At last, her expression spread into a vicious smile, and she popped another piece of gold into her mouth. “Careful, Hong,” she said. “You’ll live much longer as a fly.”
He opened his mouth to reply, but I yanked hard on his arm. His gaze snapped to me, and his expression softened.
Don’t ruin everything now, I thought, praying he could read it in my eyes.She’ll get what she deserves soon enough.
“Yes, obey your concubine, Hong,” the Empress said. “That’s what your father did and look what happened to him.”
“Zilan is not like you,” the prince said.
“You don’t think so?” the Empress said, raising an eyebrow. Her sharp gaze turned to me, and I felt like a million arrows on taut bowstrings were aimed at my face.
Then, to my horror, she spoke her next words in perfect Guangzhou dialect.
“I think we’re quite alike, actually.”
The Empress has understood everything I’ve said, I realized. My words weren’t safe just because they weren’t in the dialect of Chang’an. How foolish I had been.

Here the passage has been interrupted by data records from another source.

(* ===== verification/Attention.v ===== *)
(** What the supervisor does with work that has stopped: it repairs it or raises it,
    within its budgets, and it reports a goal as blocked exactly when nothing is
    left that is not waiting on a person. *)
From stdpp Require Import sorting.
From S2P Require Import Prelude Sql Paths Planner Protocol Validate Database Store Service.
From S2P Require Import Runtime GoalSafety Process Environment Verify Integrate Scheduler.
From S2P Require Import Simulation Supervisor Trust SampleSystem Footprint.

(** * Stuck goals *)

(** [waits_for b x y]: the task [x] depends on the task [y]. *)
Definition waits_for (dependencies : list Dependency) (x y : string) : Prop :=
  ∃ d, d ∈ dependencies ∧ d.(Dependency_TaskID) = x ∧ d.(Dependency_DependsOn) = y.

Definition closed (dependencies : list Dependency) (w : gset string) : Prop :=
  ∀ x y, waits_for dependencies x y → y ∈ w → x ∈ w.

(** What a pass over some of the dependencies does to the set. *)
Record passed_over (all some : list Dependency) (w w' : gset string) (changed : bool) : Prop := {
  po_grows : w ⊆ w';
  po_reached : ∀ x, x ∈ w' → ∃ y, y ∈ w ∧ rtc (waits_for all) x y;
  po_known : ∀ x, x ∈ w' → x ∉ w → x ∈ Dependency_TaskID <$> some;
  po_unchanged : changed = false → w' = w ∧ closed some w;
  po_changed : changed = true → ∃ x, x ∈ w' ∧ x ∉ w;
}.

Lemma propagate_spec all dependencies w :
  dependencies ⊆ all →
  passed_over all dependencies w (propagate dependencies w).1 (propagate dependencies w).2.
Proof.
  unfold propagate. induction dependencies as [|d ds IH] using rev_ind; intros Hsub.
  { split; cbn; [done|intros x Hx; by exists x|done|intros _|done]. split; [done|]. by intros ? ? (? & ?%elem_of_nil & _). }
  rewrite foldl_app. cbn [foldl].
  destruct IH as [G R K U C]; [set_solver|].
  destruct (foldl _ (w, false) ds) as [w1 changed]. cbn [fst snd] in *.
  destruct (bool_decide (Dependency_DependsOn d ∈ w1) && bool_decide (Dependency_TaskID d ∉ w1)) eqn:E; cbn [fst snd].
  - apply andb_true_iff in E as [Ed%bool_decide_eq_true Et%bool_decide_eq_true]. split.
    + set_solver.
    + intros x [->%elem_of_singleton|Hx]%elem_of_union; [|by apply R].
      destruct (R _ Ed) as (y & Hy & Hr). exists y. split; [done|]. eapply rtc_l; [|exact Hr].
      exists d. split_and!; [|done..]. apply Hsub. set_solver.
    + intros x [->%elem_of_singleton|Hx]%elem_of_union Hn; [set_solver|]. rewrite fmap_app. set_solver.
    + done.
    + intros _. exists (Dependency_TaskID d). set_solver.
  - split; [done|done| |intros Hc|done].
    + intros x Hx Hn. rewrite fmap_app. set_solver.
    + destruct (U Hc) as [-> Hcl]. split; [done|]. intros x y (d' & Hd' & <- & <-) Hy.
      apply elem_of_app in Hd' as [Hd'|Hd']; [eapply Hcl; [by exists d'|done]|].
      apply list_elem_of_singleton in Hd' as ->. apply andb_false_iff in E as [E%bool_decide_eq_false|E%bool_decide_eq_false];
        [done|by destruct (decide (Dependency_TaskID d ∈ w))].
Qed.

(** The tasks with dependencies that are not in the set yet. *)
Definition unreached (dependencies : list Dependency) (w : gset string) : list string :=
  filter (λ x, x ∉ w) (Dependency_TaskID <$> dependencies).

Lemma unreached_decreases dependencies w w' x :
  w ⊆ w' → x ∈ Dependency_TaskID <$> dependencies → x ∈ w' → x ∉ w →
  length (unreached dependencies w') < length (unreached dependencies w).
Proof.
  unfold unreached. intros Hsub. generalize (Dependency_TaskID <$> dependencies) as l.
  induction l as [|y l IH]; [by intros ?%elem_of_nil|]. intros Hx Hw' Hw.
  assert (length (filter (λ x, x ∉ w') l) ≤ length (filter (λ x, x ∉ w) l)) as Hle.
  { clear -Hsub. induction l as [|z l IH]; [done|]. rewrite !filter_cons.
    repeat case_decide; cbn; set_solver by lia. }
  rewrite !filter_cons. apply elem_of_cons in Hx as [<-|Hx].
  - rewrite decide_False by set_solver. rewrite decide_True by done. cbn. lia.
  - specialize (IH Hx Hw' Hw). repeat case_decide; cbn; set_solver by lia.
Qed.

(** The loop ends, with the closure of the set it started from. *)
Lemma fixpoint_spec dependencies fuel w :
  length (unreached dependencies w) < fuel →
  ∃ w', fixpoint fuel dependencies w = Some w' ∧
    ∀ x, x ∈ w' ↔ ∃ y, y ∈ w ∧ rtc (waits_for dependencies) x y.
Proof.
  revert w. induction fuel as [|fuel IH]; intros w Hf; [lia|]. cbn [fixpoint].
  pose proof (propagate_spec dependencies dependencies w ltac:(done)) as [G R K U C].
  destruct (propagate dependencies w) as [w1 changed]. cbn [fst snd] in *. destruct changed.
  - destruct (C eq_refl) as (x & Hx & Hn).
    pose proof (unreached_decreases dependencies w w1 x G (K _ Hx Hn) Hx Hn) as Hlt.
    destruct (IH w1 ltac:(lia)) as (w' & -> & Hw'). exists w'. split; [done|]. intros z. rewrite Hw'. split.
    + intros (y & Hy & Hr). destruct (R _ Hy) as (y' & Hy' & Hr'). exists y'. split; [done|]. by etrans.
    + intros (y & Hy & Hr). exists y. split; [by apply G|done].
  - destruct (U eq_refl) as [-> Hcl]. exists w. split; [done|]. intros z. split; [intros Hz; by exists z|].
    intros (y & Hy & Hr). induction Hr as [x|x y z Hd _ IHr]; [done|]. eapply Hcl; [exact Hd|by apply IHr].
Qed.

Lemma waitingTasks_spec supervisor board x :
  x ∈ waitingTasks supervisor board ↔
  ∃ t, t ∈ board.(Board_Tasks) ∧ t.(Task_State) = TaskFailed ∧
    alreadyRaised supervisor t.(Task_ID) = true ∧ rtc (waits_for board.(Board_Dependencies)) x t.(Task_ID).
Proof.
  unfold waitingTasks.
  destruct (fixpoint_spec board.(Board_Dependencies) (S (length board.(Board_Dependencies)))
    (waitingRoots supervisor board)) as (w & -> & Hw).
  { unfold unreached. pose proof (length_filter (λ x, x ∉ waitingRoots supervisor board)
      (Dependency_TaskID <$> Board_Dependencies board)) as H. rewrite length_fmap in H. lia. }
  cbn [default]. rewrite Hw. unfold waitingRoots. split.
  - intros (y & Hy & Hr). apply elem_of_list_to_set, list_elem_of_fmap in Hy as (t & -> & Ht).
    apply list_elem_of_In, filter_In in Ht as [Ht [Hs%String.eqb_eq Ha]%andb_true_iff].
    exists t. split_and!; try done. by apply list_elem_of_In.
  - intros (t & Ht & Hs & Ha & Hr). exists t.(Task_ID). split; [|done].
    apply elem_of_list_to_set, list_elem_of_fmap. exists t. split; [done|]. apply list_elem_of_In, filter_In.
    split; [by apply list_elem_of_In|]. rewrite Hs, Ha. done.
Qed.

Lemma filter_length_eq {A} (f : A → bool) l : length (List.filter f l) = length l ↔ Forall (λ x, f x = true) l.
Proof.
  induction l as [|x l IH]; [by split|]. cbn. pose proof (filter_length_le f l) as Hle.
  rewrite Forall_cons. destruct (f x) eqn:E; cbn; [rewrite <- IH; split; [intros; by split; [|lia]|intros [_ ?]; lia]|].
  split; [lia|by intros [? _]].
Qed.

(** A goal is blocked exactly when it waits on people. The supervisor reports
    that every remaining stop needs a person if and only if something is left to do
    and every task that is left depends, through any number of dependencies, on a
    failed task (or is one) whose decision was raised; the loop that computes this
    ends. A goal all of whose tasks are settled is never blocked. *)
Theorem blocked_iff_waiting_on_people supervisor board :
  everyRemainingStopNeedsAPerson supervisor board = true ↔
  (∃ t, t ∈ board.(Board_Tasks) ∧ settled t = false) ∧
  ∀ t, t ∈ board.(Board_Tasks) → settled t = false →
    ∃ root, root ∈ board.(Board_Tasks) ∧ root.(Task_State) = TaskFailed ∧
      alreadyRaised supervisor root.(Task_ID) = true ∧
      rtc (waits_for board.(Board_Dependencies)) t.(Task_ID) root.(Task_ID).
Proof.
  unfold everyRemainingStopNeedsAPerson.
  set (pending := List.filter (λ task, negb (settled task)) board.(Board_Tasks)).
  assert (∀ t, t ∈ pending ↔ t ∈ board.(Board_Tasks) ∧ settled t = false) as Hp.
  { intros t. unfold pending. rewrite !list_elem_of_In, filter_In. by rewrite negb_true_iff. }
  rewrite andb_true_iff, Nat.ltb_lt, Nat.eqb_eq. split.
  - intros [Hne Hlen]. split.
    + destruct pending as [|t l]; [cbn in Hne; lia|]. exists t. apply Hp. by left.
    + intros t Ht Hs. apply eq_sym, filter_length_eq in Hlen. rewrite Forall_forall in Hlen.
      specialize (Hlen t (proj2 (Hp t) (conj Ht Hs))). apply bool_decide_eq_true in Hlen.
      by apply waitingTasks_spec in Hlen.
  - intros [[t Ht] Hall]. split.
    + apply Hp in Ht. destruct pending; [by apply elem_of_nil in Ht|cbn; lia].
    + symmetry. apply filter_length_eq, Forall_forall. intros u [Hu Hs]%Hp. apply bool_decide_eq_true, waitingTasks_spec.
      by apply Hall.
Qed.

(** * The attention queue *)

(** Decisions are only added, and no task has two. *)
Record queued (s s' : Supervisor) : Prop := {
  qu_kept : s.(decisions) ⊆ s'.(decisions);
  qu_distinct : NoDup (UserDecision_TaskID <$> s.(decisions)) → NoDup (UserDecision_TaskID <$> s'.(decisions));
}.

#[export] Instance queued_preorder : PreOrder queued.
Proof. split; [by split|]. intros s1 s2 s3 [K1 D1] [K2 D2]. split; [by etrans|auto]. Qed.

Lemma alreadyRaised_iff s id : alreadyRaised s id = true ↔ id ∈ UserDecision_TaskID <$> s.(decisions).
Proof.
  unfold alreadyRaised. rewrite existsb_exists, list_elem_of_fmap. split.
  - intros (d & Hd & <-%String.eqb_eq). exists d. split; [done|]. by apply list_elem_of_In.
  - intros (d & -> & Hd). exists d. split; [by apply list_elem_of_In|]. apply String.eqb_refl.
Qed.

Lemma alreadyRaised_queued s s' id : queued s s' → alreadyRaised s id = true → alreadyRaised s' id = true.
Proof.
  intros [Hk _]. rewrite !alreadyRaised_iff. intros (d & -> & Hd)%list_elem_of_fmap.
  apply list_elem_of_fmap. exists d. split; [done|]. by apply Hk.
Qed.

Lemma raised_queued decision s :
  queued s (raised decision s) ∧ alreadyRaised (raised decision s) decision.(UserDecision_TaskID) = true.
Proof.
  unfold raised. destruct (alreadyRaised s _) eqn:E; [done|].
  assert (decisions (s <| decisions := merge_sort decisionOrder (decisions s ++ [decision]) |>) ≡ₚ
    decisions s ++ [decision]) as Hp by apply merge_sort_Permutation.
  split; [split|].
  - rewrite Hp. set_solver.
  - intros Hnd. rewrite Hp, fmap_app. apply NoDup_app. split_and!; [done| |apply NoDup_singleton].
    intros x Hx ->%list_elem_of_singleton. apply alreadyRaised_iff in Hx. congruence.
  - apply alreadyRaised_iff. rewrite Hp, fmap_app. set_solver.
Qed.

Lemma patches_queued s f : queued s (s <| patches := f (patches s) |>).
Proof. by split. Qed.

Section review.
Context {golib : GoLib} (options : SupervisorOptions).

Lemma raiseNow_raises kind taskID title reason suggestion attempts s h :
  ensures (λ _ _, True) (raiseNow kind taskID title reason suggestion attempts s) h
    (λ h' '(s', r), h `prefix_of` h' ∧ queued s s' ∧ r = Ok tt ∧ alreadyRaised s' taskID = true).
Proof.
  unfold raiseNow. ensures_state_call; [done|]. intros now. cbv beta iota.
  split; [by apply prefix_app_r|]. pose proof (raised_queued
    (mkUserDecision kind taskID title reason suggestion (Time_UTC now) attempts) s) as [? ?]. done.
Qed.

(** A task the supervisor has to do something about. *)
Definition stopped (task : Task) : bool :=
  (task.(Task_State) == TaskFailed) && negb task.(Task_Cancelled) && (task.(Task_SupersededBy) == "").

(** The repair of the task was recorded by the store, now or earlier: the patch, and
    after a fresh patch the retry. *)
Definition recorded (h : history) (command : Command) : Prop :=
  ∃ result, existT (CallApplyBoard (boardID options) command) (Ok result) ∈ h.
Definition conflicted (h : history) (command : Command) : Prop :=
  ∃ err, existT (CallApplyBoard (boardID options) command) (Err err) ∈ h ∧ isConflict err = true.

Definition repaired (h : history) (task : Task) : Prop :=
  let count := i64 (task.(Task_UserRetries) + 1) in
  (∃ version, recorded h (repairCommand options task count version)) ∧
  ∃ version, recorded h (retryCommand options task count version).

(** One of the two commands of its repair was refused, since its id was used for
    something else: the supervisor takes the repair for done. *)
Definition refused (h : history) (task : Task) : Prop :=
  let count := i64 (task.(Task_UserRetries) + 1) in
  (∃ version, conflicted h (repairCommand options task count version)) ∨
  (∃ version, recorded h (repairCommand options task count version)) ∧
  ∃ version, conflicted h (retryCommand options task count version).
Lemma continues_placed p queue log ended found m' :
  NoDup (id_of <$> queue) → (∀ item, found = Some item → item ∈ queue) →
  noted EventMessageAccepted [ended] = [] → noted EventMessageDequeued [ended] = [] →
  continues queue log ended found m' → placed m' ≡ₚ placed (mkMailbox p queue log).
Proof.
  intros Hnd Hin Ha Hd Hc. revert Hin. destruct Hc as [|item turn _]; intros Hin.
  - apply (placed_kept queue queue log p Idle [ended] []); [by rewrite app_nil_r|done..].
  - apply placed_moved; [done|by apply Hin|].
    change (ended :: accepts (id_of item) turn (QueueItem_Content item)) with ([ended] ++ accepts (id_of item) turn (QueueItem_Content item)).
    by rewrite !noted_app, Ha, Hd.
Qed.

Lemma step_placed m label m' :
  NoDup (waiting m) → mailbox_step m label m' → placed m' ≡ₚ option_list label ++ placed m.
Proof.
  intros Hnd Hs. destruct Hs; cbn [option_list option_rect app]; try done.
  - unfold placed, waiting, delivered, withdrawn. cbn [mb_queue mb_log]. rewrite !noted_app. cbn. solve_Permutation.
  - apply (placed_kept _ _ _ _ _ _ [q]); [by rewrite fmap_app|done..].
  - apply (placed_kept _ _ _ _ _ _ []); [by rewrite ids_change, app_nil_r|done..].
  - apply (placed_kept _ _ _ _ _ _ []); [by rewrite ids_change, app_nil_r|done..].
  - apply placed_moved; [done|by apply find_elem in H as []|done].
  - by apply placed_moved.
  - refine (continues_placed _ _ _ _ _ _ Hnd _ _ _ H); [|done..]. by intros item [? _]%next_pending.
  - apply (placed_kept _ _ _ _ _ _ []); [by rewrite app_nil_r|done..].
  - apply (placed_kept _ _ _ _ _ _ [q]); [by rewrite fmap_app|done..].
  - apply (placed_kept _ _ _ _ _ _ []); [by rewrite app_nil_r|done..].
  - refine (continues_placed _ _ _ _ _ _ Hnd _ _ _ H); [|done..]. by intros item [? _]%find_elem.
Qed.

(** Every message submitted is in exactly one place: it waits, it was delivered once,
    or it was withdrawn once. *)
Lemma run_placed submitted m : mailbox_run submitted m → NoDup submitted → placed m ≡ₚ submitted.
Proof.
  induction 1 as [|q turn content Ht|submitted m label m' Hr IH Hs]; intros Hnd; [done..|].
  assert (NoDup submitted) as Hnd' by (by apply NoDup_app in Hnd as (_ & _ & ?)).
  specialize (IH Hnd'). rewrite (step_placed m label m'); [by rewrite IH| |done].
  rewrite <- IH in Hnd'. by apply NoDup_app in Hnd' as [? _].
Qed.

Lemma step_queued m label m' :
  mailbox_step m label m' →
  noted EventMessageQueued m'.(mb_log) ⊆ option_list label ++ noted EventMessageQueued m.(mb_log).
Proof.
  intros H. destruct H; cbn [mb_log option_list option_rect app]; rewrite ?noted_app; cbn; rewrite ?app_nil_r; try set_solver.
  all: match goal with H : continues _ _ _ _ _ |- _ => destruct H; cbn [mb_log]; rewrite noted_app; cbn; rewrite app_nil_r; done end.
Qed.

(** What was queued was submitted. *)
Lemma run_queued submitted m : mailbox_run submitted m → noted EventMessageQueued m.(mb_log) ⊆ submitted.
Proof.
  induction 1 as [|q turn content _|submitted m label m' _ IH Hs%step_queued]; [done|set_solver|set_solver].
Qed.

(** * Phases *)

Definition interrupts (m : mailbox) : list QueueItem := List.filter interrupting m.(mb_queue).

(** An interrupting message waits only while its turn is being stopped, or beside a
    turn that failed; there is one at most. *)
Definition orderly (m : mailbox) : Prop :=
  match m.(mb_phase) with
  | Busy turn _ true => turn ≠ "" ∧ length (interrupts m) ≤ 1
  | Busy turn _ false => turn ≠ "" ∧ interrupts m = []
  | Idle => interrupts m = []
  | Broken => length (interrupts m) ≤ 1
  end.

Lemma filter_filter {A} (f g : A → bool) l :
  List.filter f (List.filter g l) = List.filter g (List.filter f l).
Proof. induction l as [|x l IH]; [done|]. cbn. destruct (f x) eqn:Ef, (g x) eqn:Eg; cbn; rewrite ?Ef, ?Eg; by rewrite IH. Qed.

Lemma filter_at_most {A} (f : A → bool) l : length (List.filter f l) ≤ length l.
Proof. apply filter_length_le. Qed.

Lemma interrupts_without q queue : List.filter interrupting (without q queue) = without q (List.filter interrupting queue).
Proof. apply filter_filter. Qed.

Lemma interrupts_change q f queue :
  (∀ item, interrupting (f item) = interrupting item) →
  length (List.filter interrupting (change q f queue)) = length (List.filter interrupting queue).
Proof.
  intros Hf. unfold change. induction queue as [|x queue IH]; [done|]. cbn [fmap list_fmap List.filter].
  destruct (_ == _); rewrite ?Hf; destruct (interrupting x); cbn [length]; by rewrite IH.
Qed.

Lemma find_filter {A} (f : A → bool) l : List.find f l = head (List.filter f l).
Proof. induction l as [|x l IH]; [done|]. cbn. by destruct (f x). Qed.

(** A step that stays in the phase, or fails the turn, and adds no interrupting message. *)
Lemma orderly_phase p p' queue queue' log log' :
  length (List.filter interrupting queue') ≤ length (List.filter interrupting queue) →
  match p, p' with
  | Busy t _ c, Busy t' _ c' => t' = t ∧ (c = true → c' = true)
  | Busy _ _ _, Broken | Broken, Broken | Idle, Idle => True
  | _, _ => False
  end →
  orderly (mkMailbox p queue log) → orderly (mkMailbox p' queue' log').
Proof.
  intros Hle Hp. unfold orderly, interrupts. cbn [mb_phase mb_queue].
  assert (List.filter interrupting queue = [] → List.filter interrupting queue' = []) as He.
  { intros E. rewrite E in Hle. apply nil_length_inv. cbn in Hle. lia. }
  assert (∀ l : list QueueItem, l = [] → length l ≤ 1) as Hn by (intros l ->; cbn; lia).
  destruct p as [|t a [|]|], p' as [|t' a' [|]|]; try done; naive_solver lia.
Qed.
(** [UPDATE threads SET last_sequence = ?, activity = ?, active_turn_id = ?, cancel_requested = ?] *)
Definition saveMailbox (state : MailboxState) (db : ThreadDB) : result ThreadDB :=
  setSequence db state.(MailboxState_ThreadID) state.(MailboxState_LastSequence) (λ row,
    row <| tr_activity := state.(MailboxState_Activity) |>
        <| tr_active_turn_id := state.(MailboxState_ActiveTurnID) |>
        <| tr_cancel_requested := state.(MailboxState_CancelRequested) |>).

(** The body of an operation gets the loaded state and leaves it changed, with the
    drafts of its events. *)
Definition mutateMailbox (command : ThreadCommand) (request : ThreadRequest)
    (mutate : MailboxState → tx (MailboxState * list EventDraft)) : tx MailboxState :=
  hash ← lift_result (hashThreadRequest request);
  existing ← query (storedMailboxResult command hash);
  match existing with
  | Some existing => mret existing
  | None =>
      state ← query (loadMailboxState command.(ThreadCommand_ThreadID));
      lift_result (expectSequence command.(ThreadCommand_ExpectedSequence) state.(MailboxState_LastSequence)) ;;
      '(state, drafts) ← mutate state;
      events ← appendMailboxEvents command.(ThreadCommand_ThreadID) state.(MailboxState_LastSequence) drafts;
      let state := state
        <| MailboxState_LastSequence := u64 (state.(MailboxState_LastSequence) + Z.of_nat (length events)) |>
        <| MailboxState_Events := events |> in
      execute (saveMailbox state) ;;
      queue ← read (λ db, loadQueue db command.(ThreadCommand_ThreadID));
      let state := state <| MailboxState_Queue := queue |> in
      execute (insertMailboxCommand command hash state) ;;
      mret state
  end.

(** A turn started with a message. *)
Definition startTurn (state : MailboxState) (queueItemID content : string) : tx (MailboxState * list EventDraft) :=
  turnID ← randomID "R-";
  mret (state <| MailboxState_Activity := ActivityRunning |> <| MailboxState_ActiveTurnID := turnID |>,
        [mailboxEvent EventMessageAccepted queueItemID turnID content;
         mailboxEvent EventTurnStarted queueItemID turnID ""]).

Definition endTurn (state : MailboxState) : MailboxState :=
  state <| MailboxState_Activity := ActivityIdle |> <| MailboxState_ActiveTurnID := "" |>.

(** A message added to the queue; the id of the item is returned. *)
Definition enqueue (threadID queueItemID : string) (class : QueueClass) (state : QueueItemState) (content : string)
  : tx unit :=
  position ← query (λ db, nextQueuePosition db threadID);
  execute (λ db, insertQueueItem db threadID (mkQueueItem queueItemID position class state content)).

Definition Submit (command : ThreadCommand) (input : MessageInput) : tx MailboxState :=
  lift_result (validateMailboxCommand command CommandMessageSubmit) ;;
  lift_result (QueueClass_Validate input.(MessageInput_Class)) ;;
  mutateMailbox command (RequestMessage command input) (λ state,
    queueItemID ← randomID "Q-";
    if state.(MailboxState_Activity) == ActivityIdle
    then startTurn state queueItemID input.(MessageInput_Content)
    else
      enqueue command.(ThreadCommand_ThreadID) queueItemID input.(MessageInput_Class) QueueItemPending
        input.(MessageInput_Content) ;;
      mret (state, [mailboxEvent EventMessageQueued queueItemID state.(MailboxState_ActiveTurnID)
                      input.(MessageInput_Content)])).

Definition Steer (command : ThreadCommand) (queueItemID expectedTurnID : string) : tx MailboxState :=
  lift_result (validateMailboxCommand command CommandMessageSteer) ;;
  mutateMailbox command (RequestSteer command queueItemID expectedTurnID) (λ state,
    lift_result (requireActiveTurn state expectedTurnID) ;;
    execute (λ db, updatePending db command.(ThreadCommand_ThreadID) queueItemID
      (λ row, row <| pr_class := QueueSteer |>)) ;;
    mret (state, [mailboxEvent EventMessageSteered queueItemID expectedTurnID ""])).
(** * Effects *)

(** A message identified with a random identifier. *)
Definition drawn (ids : list string) (label : option string) : Prop :=
  ∀ q, label = Some q → ∃ x, x ∈ ids ∧ q = "Q-" +:+ x.

(** A transaction about the thread [id]: it leaves the other threads alone, extends the
    log of the thread, and is one step of its mailbox. *)
Definition effect (db db' : ThreadDB) (id : string) (ids : list string) : Prop :=
  ∀ row l m, represents db id row l m →
  others db db' id ∧ ∃ row' l' m' label,
    represents db' id row' (l ++ l') m' ∧ mailbox_step m label m' ∧ drawn ids label.

Lemma effect_same db db' id ids : same_threads db db' → effect db db' id ids.
Proof.
  intros Hs row l m Hr. split; [intros id' _; by apply same_untouched|]. exists row, [], m, None. rewrite app_nil_r.
  split_and!; [by eapply untouched_represents, Hr; apply same_untouched|constructor|done].
Qed.

(** It was answered from a receipt, or it is about a thread that exists. *)
Definition thread_outcome (db db' : ThreadDB) (id : string) (ids : list string) : Prop :=
  db' = db ∨ is_Some (db.(threads) !! id) ∧ effect db db' id ids.

(** The end of a transaction about a thread: events, the row, and the receipt. *)
Lemma finish db1 db2 db3 db4 id row l queue p es v f :
  db1.(threads) !! id = Some row → log_is db1 id l → recorded_at id l →
  logged db1 db2 id → log_is db2 id (l ++ es) → recorded_at id (l ++ es) →
  (Z.of_nat (length (l ++ es)) < 9223372036854775808)%Z →
  setSequence db2 id v f = Ok db3 → v = Z.of_nat (length (l ++ es)) →
  same_threads db3 db4 → queue_is db1 id queue →
  phase_is (f row).(tr_activity) (f row).(tr_active_turn_id) (f row).(tr_cancel_requested) p →
  others db1 db4 id ∧
  represents db4 id ((f row) <| tr_last_sequence := v |>) (l ++ es) (mkMailbox p queue (notes_of (l ++ es))).
Proof.
  intros Hrow Hl Hr Hlg Hl2 Hr2 Hb Hset Hv Hs Hq Hp. split.
  { eapply others_trans; [by apply logged_others|]. eapply others_trans; [by eapply setSequence_others|].
    intros id' _. by apply same_untouched. }
  destruct Hlg as (E2 & P2 & _). unfold setSequence, updateThread in Hset. inv_sql. destruct Hs as (E4 & E5 & E6).
  split; cbn [mb_queue mb_phase mb_log]; try done.
  - rewrite E4. cbn. rewrite E2. cbn. by rewrite lookup_alter_eq, Hrow.
  - intros w. rewrite E5. cbn. apply Hl2.
  - destruct Hq as [Hs Hrows]. split; [done|]. intros q r. rewrite E6. cbn. rewrite P2. apply Hrows.
Qed.

(** A transaction about a thread that records one event: other tables may change
    between the event and the row. *)
Lemma finish_event id draft s1 s2 e db3 db4 db5 f row l m p :
  represents s1.(se_db) id row l m →
  appendThreadEvent id (u64 (row.(tr_last_sequence) + 1)) draft s1 = Ok (s2, e) → note_of draft = None →
  same_threads s2.(se_db) db3 → setSequence db3 id e.(ThreadEvent_Sequence) f = Ok db4 → same_threads db4 db5 →
  phase_is (f row).(tr_activity) (f row).(tr_active_turn_id) (f row).(tr_cancel_requested) p →
  others s1.(se_db) db5 id ∧
  represents db5 id ((f row) <| tr_last_sequence := e.(ThreadEvent_Sequence) |>) (l ++ [e])
    (mkMailbox p m.(mb_queue) m.(mb_log)).
Proof.
  intros Hr Happ Hn (Et & Ee & Ep) Hset Hs Hp. rewrite (re_sequence _ _ _ _ _ Hr) in Happ.
  apply (appendEvent_is _ _ _ _ _ l) in Happ as ((Lt & Lp & Le) & Hl & He & Hd & Hseq & Hb & _); [|by apply Hr..].
  assert (mb_log m = notes_of (l ++ [e])) as ->.
  { rewrite notes_of_app, (notes_of_drafts [e]). cbn. rewrite Hd, Hn, app_nil_r. apply Hr. }
  eapply (finish _ db3 db4 db5 id row l (mb_queue m) p [e]); try done; try apply Hr.
  - split_and!; [by rewrite Et|by rewrite Ep|by rewrite Ee].
  - intros v. rewrite Ee. apply Hl.
  - rewrite length_app. cbn. lia.
  - rewrite Hseq, length_app. cbn. lia.
Qed.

“I also wanted a lot of things I couldn’t have when I was your age,” she said, “but the difference is that I got them, and you never will. So let me be clear about a few things, Scarlet. Whatever power you think you have is an illusion. Whatever your dreams are, they belong to me. And wherever you run, I am already there waiting for you.”
Then she leaned back in her chair, stroked her lion, and picked up a fistful of gold.
“Now, if you don’t mind, I’d like to eat my dinner.”
The two of us stared at the Empress in silence as she ate with the kind of unbothered ease of someone who had absolutely no fear of losing. For the first time, I wondered if it was impossible to beat the Empress. Maybe it would be better to go back to the Moon Alchemist with my tail between my legs and say we needed a different plan, one that didn’t depend on me outsmarting her.